| Your assignment |
Check every line of the data below for "Definition". Copy each one that has it.

--- START ---

Lemma nested_pop p handlers :
  nested p handlers -> nested (write_port p 32 32) (tail handlers).
Proof.
  intros Hn. rewrite write_eoi by apply Hn. rewrite (nested_top _ _ Hn).
  destruct handlers as [|i st]; cbn [head tail]; [done|].
  destruct Hn as [(Hwf & Hr & Hm & Ha) Hl Hisr Ho].
  apply Forall_cons in Hl as [Hi Hl]. apply StronglySorted_inv in Ho as [Ho Hlt].
  pose proof (clear_in_service_wf p i Hi Hwf) as Hwf'.
  assert (Hf : init (clear_in_service p i) = init p /\
    special_mask (clear_in_service p i) = special_mask p /\
    auto_eoi (clear_in_service p i) = auto_eoi p /\
    isr (clear_in_service p i) = Z.ldiff (isr p) (bit i) /\
    lowest (clear_in_service p i) = lowest p).
  { unfold clear_in_service. cbn. by case_step. }
  destruct Hf as (E1 & E2 & E3 & E4 & E5). split; [|done| |].
  - unfold fully_nested. by rewrite E1, E2, E3.
  - intros j Hj. rewrite E4, testbit_clear, andb_true_iff, negb_true_iff, Z.eqb_neq by apply Hi.
    rewrite (Hisr j Hj), elem_of_cons. split.
    + intros [[->|?] ?]; done.
    + intros Hin. split; [by right|]. intros <-.
      eapply Forall_forall in Hin; [|exact Hlt]. cbn in Hin. lia.
  - unfold rank in *. by rewrite E5.
Qed.

Lemma nested_step s e :
  event_ok e -> nested (fst s) (snd s) -> nested (fst (step s e)) (snd (step s e)).
Proof.
  destruct s as [p st]; cbn [fst snd]. intros He Hn.
  assert (Hwf : pic_wf p) by apply Hn.
  destruct e as [i|i b|v| |]; cbn [step fst snd event_ok] in *.
  - eapply nested_frame; [exact Hn|by apply request_wf|done..].
  - eapply nested_frame; [exact Hn|by apply set_input_level_wf|..];
      unfold set_input_level; cbn; cases; done.
  - rewrite write_mask by apply Hn. eapply nested_frame; [exact Hn| |done..]. wf.
  - destruct (highest_pending p None) eqn:E; [by apply nested_push|done].
  - by apply nested_pop.
Qed.

(** C39.  Fully nested mode is a stack discipline: from a chip with nothing in
    service, after any sequence of requests, input changes, mask writes,
    acknowledges and non-specific EOIs, the levels in service are exactly the
    handlers entered and not ended, each of strictly higher priority than the ones
    below it, and the level the next non-specific EOI retires is the handler
    entered last. *)
Theorem fully_nested_stack p es :
  fully_nested p -> isr p = 0 -> Forall event_ok es ->
  let '(p', handlers) := run (p, []) es in
  nested p' handlers /\ highest_in_service p' = head handlers.
Proof.
  intros Hm H0 Hes.
  assert (Hn : nested (fst (p, @nil Z)) (snd (p, @nil Z))).
  { split; cbn; [done|constructor| |constructor].
    intros i _. rewrite H0, Z.bits_0, elem_of_nil. done. }
  assert (nested (fst (run (p, []) es)) (snd (run (p, []) es))) as Hrun.
  { unfold run. revert Hn. generalize (p, @nil Z). induction Hes as [|e es He _ IH]; [done|].
    intros s Hs. cbn [fold_left]. by apply IH, nested_step. }
  destruct (run (p, []) es) as [p' st]. split; [done|by apply nested_top].
Qed.

Definition initialized : Pic :=
  fold_left (fun p w => write_port p (fst w) (snd w))
    [(32, 17); (33, 8); (33, 4); (33, 1)] default.

Lemma fully_nested_stack_witness :
  let es := [Raise 5; Ack; Raise 1; Raise 6; Ack; Eoi] in
  snd (run (initialized, []) es) = [5] /\
  let '(p', handlers) := run (initialized, []) es in
  nested p' handlers /\ highest_in_service p' = head handlers.
Proof.
  split; [reflexivity|].
  apply (fully_nested_stack initialized [Raise 5; Ack; Raise 1; Raise 6; Ack; Eoi]).
  - unfold fully_nested, pic_wf, in_width. vm_compute. intuition congruence.
  - reflexivity.
  - repeat constructor; vm_compute; congruence.
Defined.

(* ------------------------------------------------------------------ *)
(** ** Rotation: no level starves *)

(** One interrupt served with the rotating non-specific EOI (OCW2 A0h), after the
    devices raised [raises]. *)
Definition round (p : Pic) (raises : list Z) : Pic * option Z :=
  let p := fold_left request raises p in
  match highest_pending p None with
  | Some i => (write_port (set_in_service p i) 32 160, Some i)
  | None => (p, None)
  end.

(** The levels served by successive rounds. *)
Fixpoint serve (p : Pic) (rounds : list (list Z)) : list (option Z) :=
  match rounds with
  | [] => []
  | raises :: rest => let '(p', served) := round p raises in served :: serve p' rest
  end.

Definition waiting (p : Pic) (i : Z) : Prop :=
  fully_nested p /\ isr p = 0 /\ level i /\ wanted p i = true.

Lemma waiting_request p i j : level j -> waiting p i -> waiting (request p j) i.
Proof.
  intros Hj ((Hwf & Hm) & H0 & Hi & Hw). split_and!; [|done..|].
  - split; [by apply request_wf|done].
  - unfold wanted, request in *; cbn. rewrite testbit_set by apply Hj.
    apply andb_true_iff in Hw as [-> ->]. done.
Qed.

Lemma waiting_raises p i raises :
  Forall level raises -> waiting p i ->
  waiting (fold_left request raises p) i /\ rank (fold_left request raises p) i = rank p i.
Proof.
  intros Hr. revert p. induction Hr as [|j raises Hj _ IH]; intros p Hp; [done|].
  cbn [fold_left]. destruct (IH (request p j)) as [H1 H2]; [by apply waiting_request|].
  split; [exact H1|by rewrite H2].
Qed.

Lemma waiting_serviceable p i : waiting p i -> serviceable p None i.
Proof.
  intros (_ & H0 & Hi & Hw).
  assert (Hn : forall j, ~ in_way p None j).
  { intros j [Ht _]. rewrite H0, Z.bits_0 in Ht. done. }
  split_and!; auto.
Qed.

(** After the rotating EOI of the only level in service, that level is lowest. *)
Lemma rotating_eoi p j :
  fully_nested p -> isr p = 0 -> level j ->
  let p' := write_port (set_in_service p j) 32 160 in
  fully_nested p' /\ isr p' = 0 /\ lowest p' = j /\ imr p' = imr p /\
  forall i, i <> j -> Z.testbit (irr p) i = true -> Z.testbit (irr p') i = true.
Proof.
  intros (Hwf & Hr & Hm & Ha) H0 Hj.
  pose proof (set_in_service_wf p j Hj Hwf) as Hwf1.
  assert (E : highest_in_service (set_in_service p j) = Some j).
  { apply highest_in_service_spec; [done|]. rewrite set_in_service_nested by done. cbn.
    rewrite H0, Z.lor_0_l. split_and!; [done| |].
    - by rewrite testbit_bit, Z.eqb_refl by apply Hj.
    - intros i _ Ht. rewrite testbit_bit, Z.eqb_eq in Ht by apply Hj. subst. lia. }
  assert (W : write_port (set_in_service p j) 32 160 =
    (clear_in_service (set_in_service p j) j) <| lowest := j |>).
  { change (write_port (set_in_service p j) 32 160) with
      (match highest_in_service (set_in_service p j) with
       | Some i => (clear_in_service (set_in_service p j) i) <| lowest := i |>
       | None => set_in_service p j end). by rewrite E. }
  cbn zeta. rewrite W.
  pose proof (clear_in_service_wf _ j Hj Hwf1) as Hwf2.
  pose proof (set_lowest_wf _ j Hj Hwf2) as Hwf3.
  rewrite set_in_service_nested in * by done.
  unfold fully_nested. split_and!; [exact Hwf3| | | | |done| |];
    unfold clear_in_service; cbn; try (by case_step).
  - rewrite H0. case_step; cbn; by rewrite Z.lor_0_l, Z.ldiff_diag.
  - intros i Hi Ht.
    assert (Z.testbit (Z.ldiff (irr p) (bit j)) i = true).
    { rewrite testbit_clear, Ht by apply Hj. by destruct (Z.eqb_spec j i); [congruence|]. }
    case_step; cbn; [|done]. by rewrite testbit_set, H by apply Hj.
Qed.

--- END ---

| Answer space |
Definition initialized : Pic :=
Definition round (p : Pic) (raises : list Z) : Pic * option Z :=
Definition waiting (p : Pic) (i : Z) : Prop :=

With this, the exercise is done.